La CEE et l'avortement : la doctrine archivée vs l'activisme idéologique

La CEE et l'avortement : la doctrine archivée vs l'activisme idéologique

En un moment politique où le Parti Populaire, aux côtés de Alberto Núñez Feijóo, s’est déclaré ouvertement en faveur de l’avortement, s’alignant ainsi sur la position de Pedro Sánchez et de Felipe VI, depuis InfoVaticana nous avons interrogé la Conférence Épiscopale Espagnole (CEE) pour savoir si elle envisageait d’émettre un communiqué d’orientation afin de rappeler la doctrine de l’Église sur le droit à la vie.

La réponse de la CEE a été sobre et bureaucratique : ils se sont limités à répondre par un lien de leur site web sur la position de l’Église face à l’avortement. Autrement dit, sans un mot nouveau, sans une déclaration publique en défense des non-nés, sans se prononcer sur la dérive politique des principaux leaders du pays.

Les paroles du président de la Conférence Épiscopale lors de la conférence de presse après la Commission Permanente font allusion à l’avortement de manière très superficielle : « la position de la Conférence Épiscopale et de tous les évêques est contre l’avortement et en faveur de la vie », mais au-delà de cela, aucun autre pronunciamiento n’a été donné.

Contraste avec la rapidité sur d’autres sujets

Ce qui est frappant, c’est que lorsqu’il s’agit de questions sociales ou de coexistence interreligieuse, la même CEE se prononce immédiatement.
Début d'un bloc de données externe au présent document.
(* ===== verification/Lots.v ===== *)
(** * Lots: tax lots and lot selection

    [portfolio/lot_selection.go] and the lot-walking loops of
    [portfolio/account.go]: the order in which a method consumes lots, the
    matching of a closing quantity against that order, and the removal of the
    matched shares.  Quantities and prices are generic in the number type; the
    conservation laws are proved in exact arithmetic. *)
From Stdlib Require Import ZArith Qcanon Sorted Lia.
From stdpp Require Import base list strings.
From S2P Require Import Prelude Num GoTime.

(** Selection methods, a Go [int]: any other value behaves as FIFO. *)
Inductive LotSelection : Type := LotFIFO | LotLIFO | LotHighestCost | LotSpecificID.
#[export] Instance LotSelection_eq_dec : EqDecision LotSelection.
Proof. solve_decision. Defined.

(** The conversion [LotSelection(order.LotSelection)]. *)
Definition lot_selection_of_int (n : Z) : LotSelection :=
  match n with
  | 1%Z => LotLIFO
  | 2%Z => LotHighestCost
  | 3%Z => LotSpecificID
  | _ => LotFIFO
  end.

Record TaxLot (F : Type) : Type := mkLot {
  l_ID : string;
  l_Date : Time;
  l_Qty : F;
  l_Price : F;
}.
Arguments mkLot {F}.
Arguments l_ID {F}.
Arguments l_Date {F}.
Arguments l_Qty {F}.
Arguments l_Price {F}.

Section Lots.
Context {F : Type} `{Num F}.
Local Open Scope num_scope.
Implicit Types (lot : TaxLot F) (lots : list (TaxLot F)) (remaining qty : F).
C’est ce qui s’est passé en août, lorsque plusieurs évêques espagnols se sont empressés de défendre publiquement la Fête du Mouton musulmane, critiquant même ceux qui questionnaient sa place dans l’espace public.

Dans ce cas, il n’y a pas eu de silence, ni de renvois à des documents anciens, mais des déclarations claires et urgentes en faveur d’une célébration islamique.

Doctrine archivée, activisme présent

Le contraste est évident. En matière d’avortement — un crime que le Catéchisme qualifie d’« gravement contraire à la loi morale » (n. 2271) —, la CEE se réfugie dans des documents déjà archivés sur sa page web. En revanche, lorsqu’il s’agit de thèmes sociaux ou d’image publique, les évêques n’hésitent pas à se manifester rapidement.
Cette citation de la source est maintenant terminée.